Lors d’une conférence ministérielle tenue à Abidjan, les nations africaines productrices de minéraux critiques ont scellé un accord historique pour transformer leurs ressources naturelles en leviers de croissance économique, industrielle et sociale. L’enjeu ? Mettre fin à l’exportation brute de ces trésors souterrains et enclencher une révolution industrielle endogène.
Des ministres de plusieurs pays africains, spécialisés dans les Mines, l’Énergie ou les Ressources naturelles, se sont retrouvés pour débattre d’une stratégie continentale visant à capitaliser sur les 29 500 milliards de dollars de minéraux critiques que recèle le sous-sol africain. Parmi les participants figuraient des représentants de la Commission de l’Union africaine, de la Zone de libre-échange continentale africaine (ZLECAf), de la Commission économique des Nations unies pour l’Afrique, ainsi que des banques régionales de développement et des investisseurs internationaux.
Abidjan, épicentre d’une nouvelle ère minière africaine
Cette rencontre ministérielle a été bien plus qu’un simple rassemblement : elle a marqué la naissance d’un pacte inédit entre les nations africaines pour reprendre le contrôle de leurs richesses stratégiques. L’objectif ? Exploiter ces ressources de manière durable et inclusive, tout en créant des chaînes de valeur régionales capables de répondre à la demande mondiale croissante en métaux essentiels à la transition énergétique.
Un appel à la refonte totale de la gestion des ressources naturelles
Le président de la Banque africaine de développement (BAD), Sidi Ould Tah, a lancé un plaidoyer sans équivoque pour un changement radical dans la gestion des ressources africaines. Selon lui, le continent doit passer d’un modèle d’exportation de matières premières brutes à une exploitation locale génératrice de valeur ajoutée. « Nous devons établir un nouveau partenariat pour que l’Afrique tire pleinement profit de ses ressources et en fasse bénéficier directement sa population. La priorité est à la transformation locale des matières premières, couplée à une réforme profonde du financement du développement. »

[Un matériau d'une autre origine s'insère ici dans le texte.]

(** C8 as it is written fails on a short password: [Ab1] is submitted twice
    and passes the sample strength policy, yet the fields ask for 8
    characters, the submission is rejected, and the password hash of the
    account is not the hash of [Ab1]. *)
Lemma password_reset_short_counterexample :
  let data : gmap string string :=
    {[ "new_password" := "Ab1"; "new_password2" := "Ab1" ]} in
  data !! "new_password" = Some "Ab1"
  ∧ data !! "new_password2" = Some "Ab1"
  ∧ Examples.policy "Ab1" = []
  ∧ (PasswordResetSerializer.save (H := Examples.policy)
       (H0 := Examples.user_model) (H1 := Examples.hasher) false data
       Examples.alice).1
    = Examples.alice
  ∧ (PasswordResetSerializer.save (H := Examples.policy)
       (H0 := Examples.user_model) (H1 := Examples.hasher) false data
       Examples.alice).2
    = inl (ValidationError
             (DetailDict
                {[ "new_password" := DetailList [MinLength 8];
                   "new_password2" := DetailList [MinLength 8] ]}))
  ∧ password Examples.alice
    ≠ make_password (PasswordHasher := Examples.hasher) "Ab1".
Proof. vm_compute. repeat split; discriminate. Qed.

(** ** Minimum length of the passwords *)

(** In any serializer, a submitted value shorter than the minimum length of
    its field makes validation raise an error dictionary that holds, under
    the name of the field, the messages of the field. *)
Lemma min_length_field_rejects {S : Type}
  (validate_method : string → option (string → M S string))
  (validate : gmap string string → M S (gmap string string))
  (partial : bool) (pre : list Field) (f : Field) (post : list Field)
  (data : gmap string string) (s : S) (value : string) (n : nat) :
  (∀ f' primitive', f' ∈ pre ++ f :: post →
                    ∃ r, run_field validate_method f' primitive' s
                         = (s, inr r)) →
  field_name f ∉ field_name <$> post →
  read_only f = false →
  allow_blank (char f) = false →
  min_length (char f) = Some n →
  data !! field_name f = Some value →
  len value < n →
  ∃ errors ms,
    run_validation (pre ++ f :: post) validate_method validate partial data s
    = (s, inl (ValidationError (DetailDict errors)))
    ∧ errors !! field_name f = Some (DetailList ms)
    ∧ (Blank ∈ ms ∨ MinLength n ∈ ms).
Proof.
  intros Hstep Hpost Hro Hblank Hmin Hdata Hlen.
  destruct (min_length_rejects (char f) n value Hblank Hmin Hlen)
    as (ms & Hfield & Hms).
  destruct (run_field_rejects validate_method f value _ s Hfield)
    as (ms' & _ & [= <-] & Hf).
  destruct (run_validation_rejects validate_method partial validate
              pre f post data s value (DetailList ms))
    as (errors & Hrun & Herr); [done..|].
  by exists errors, ms.
Qed.

Section MinLength.
Context {policy : StrengthPolicy} {model : UserModel}.

(** The mixin's [validate_email] raises validation errors only and the
    table of accounts is only read. *)
Lemma registration_field_returns f primitive db :
  ∃ r, run_field RegistrationSerializer.validate_method f primitive db
       = (db, inr r).
Proof.
  unfold RegistrationSerializer.validate_method.
  destruct (decide (field_name f = "email")) as [He|He].
  - unfold run_field, catch_validation, bind, lift, get.
    rewrite decide_True by done.
    destruct (char_run_validation (char f) primitive) as [e|v] eqn:Hv.
    + apply char_run_validation_raises in Hv as (ms & _ & ->). eauto.
    + validate_email_body.
      destruct (get_by_natural_key db (lower v)); simpl; eauto.
  - apply run_field_pure. by rewrite decide_False.
Qed.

Il a également souligné l’urgence de consolider les institutions de financement du développement en Afrique, dont le bilan cumulé ne représente que 1 % du total mondial. Pour lui, le développement d’infrastructures résilientes et la création d’industries locales sont les piliers d’une exploitation minière plus profitable et durable.
La Côte d’Ivoire mise sur ses ressources stratégiques pour un avenir prospère
Le ministre ivoirien des Mines, du Pétrole et de l’Énergie, Mamadou Sangafowa-Coulibaly, a réaffirmé l’engagement d’Abidjan à transformer ses ressources minières en opportunités économiques concrètes. Avec près des trois quarts du territoire national présentant un potentiel minier critique, la Côte d’Ivoire se positionne comme un acteur clé de cette dynamique.
Le gouvernement ivoirien mise sur une politique intégrée des ressources minérales et énergétiques pour les années 2026 à 2040, avec un budget colossal de 38 000 milliards de francs CFA. Ce plan ambitieux prévoit un financement à hauteur de 88 % par le secteur privé, reflétant la volonté de l’État de s’appuyer sur des partenariats publics-privés pour accélérer la transformation industrielle.
Un potentiel minier colossal face à une demande mondiale en explosion
L’Afrique ne détient pas moins de 30 % des réserves mondiales de minéraux stratégiques pour la transition énergétique, tels que le cobalt, le lithium, le graphite, les terres rares, le cuivre ou encore le nickel. Ces ressources, estimées à près de 29 500 milliards de dollars, représentent plus de huit fois le PIB annuel du continent. Pourtant, seulement 12 % de ces richesses sont actuellement exploitées.
D’ici 2040, la demande mondiale devrait connaître une croissance vertigineuse : +1 000 % pour les métaux du groupe du platine, +842 % pour le lithium et +88 % pour le cuivre. Face à cette opportunité historique, les dirigeants africains veulent éviter de répéter les erreurs du passé et privilégier une industrialisation locale pour capter une part bien plus importante de la valeur ajoutée.
Une industrialisation locale pour une prospérité partagée
La transition énergétique mondiale ouvre une fenêtre d’opportunité sans précédent pour l’Afrique. Les chaînes de valeur des véhicules électriques et des batteries pourraient, à elles seules, représenter une valeur de 59 000 milliards de dollars d’ici 2050. Pour saisir cette chance, les pays africains doivent s’unir et développer des écosystèmes industriels intégrés, capables de transformer leurs ressources en produits finis compétitifs sur le marché mondial.
Cette ambition collective marque une rupture avec le modèle traditionnel d’exportation de matières premières. L’objectif ? Créer des emplois, stimuler l’innovation et garantir une prospérité durable pour les générations futures.